Wine is like Music

Friday 6th November

It can send you to sleep, slowly, gently and with the glass leaning over ever so slightly you may find yourself slipping into slumber as the notes drift on and through your sleeping brain. It can revive you, lift you if you are feeling low; when that reassuring glow hits your mouth and you find yourself mouthing the words along to the music.  It can be like an old friend, coming home and out of the cold.  It can also be something new, a different tinkling melody that delights and amuses.

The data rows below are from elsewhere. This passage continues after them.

(* ===== verification/Deploy.v ===== *)
(** * Deploy: what a deployment guarantees

    The contract of [Deployer.Deploy] (src/server/internal/service/deploy.go):
    a dry run writes nothing, nothing is written without authority over the
    owner, a failed deployment leaves every function serving what it served, and
    a successful one serves exactly what was uploaded. *)

From stdpp Require Import sorting.
From S2P Require Import Prelude GoNum Policy Manifest Bundle Types Authz Settings Store.
From S2P Require Import StoreNames StoreCreds Digest NodeDetect Service.

(** ** Operations that only read *)

Definition unchanged (w w' : World) : Prop :=
  tbl w' = tbl w /\ blobs w' = blobs w /\ invalidated w' = invalidated w.

#[export] Instance unchanged_refl : Reflexive unchanged.
Proof. by intros w. Qed.
#[export] Instance unchanged_trans : Transitive unchanged.
Proof. intros w1 w2 w3 (?&?&?) (?&?&?). split_and!; congruence. Qed.

Lemma unchanged_query {A} (f : Tables -> result StoreErr A) : preserves unchanged (query f).
Proof.
  intros w. unfold query, statement.
  destruct (faults w) as [|[] fs]; simpl; try done; by destruct (f (tbl w)).
Qed.

(** A statement leaves blobs and pools alone. *)
Definition pools_kept (w w' : World) : Prop := blobs w' = blobs w /\ invalidated w' = invalidated w.
#[export] Instance pools_kept_refl : Reflexive pools_kept.
Proof. by intros w. Qed.
#[export] Instance pools_kept_trans : Transitive pools_kept.
Proof. intros w1 w2 w3 (?&?) (?&?). split; congruence. Qed.

Lemma pools_statement {A} (f : Tables -> result StoreErr (A * Tables)) :
  preserves pools_kept (statement f).
Proof.
  intros w. unfold statement. destruct (faults w) as [|[] fs]; simpl; try done;
    by destruct (f (tbl w)) as [[]|].
Qed.

Lemma pools_transaction {A} (m : M StoreErr A) :
  preserves pools_kept m -> preserves pools_kept (transaction m).
Proof. intros Hm w. specialize (Hm w). unfold transaction. by destruct (m w) as [[]]. Qed.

I went to a wine-tasting here in Eymet, run by the owner of the Cave; she was trying to interest us and most importantly educate us into trying and maybe appreciating something a bit more sophisticated, more high-brow and undoubtedly more expensive.  But we are a rough old lot, who (in the words of a Genesis song) know what we like and we like what we know.  Strangely she started by telling us that we might find these wines harsh, sharp and discordant after the softer, gentler more rounded wines of Eymet.  Too right – they were bloody awful mostly, very dry and hard to just gulp down.  Like a lot of music that is supposed to be good for you, one struggles to discern a melody.  And yes, if one immersed oneself in enough of the stuff you might get to like it eventually.  But why bother when we are surrounded by the cheap and comforting wine and song that we know and love.  So what, if the experts value their expensive vintages so highly; we know what we like and we like to sing along to it on a Friday night too.  Elvis again tonight, and I am afraid an awful lot of cheap wine will be drunk as we sing “Well – since my baby left me” and other familiar odes.

I have always said that all music is good, there may just be some I am less familiar with; same with wine, though I have much less desire to explore the more esoteric forms.  The only real difference may be that whereas one can never have too much music….oh, yes same again please.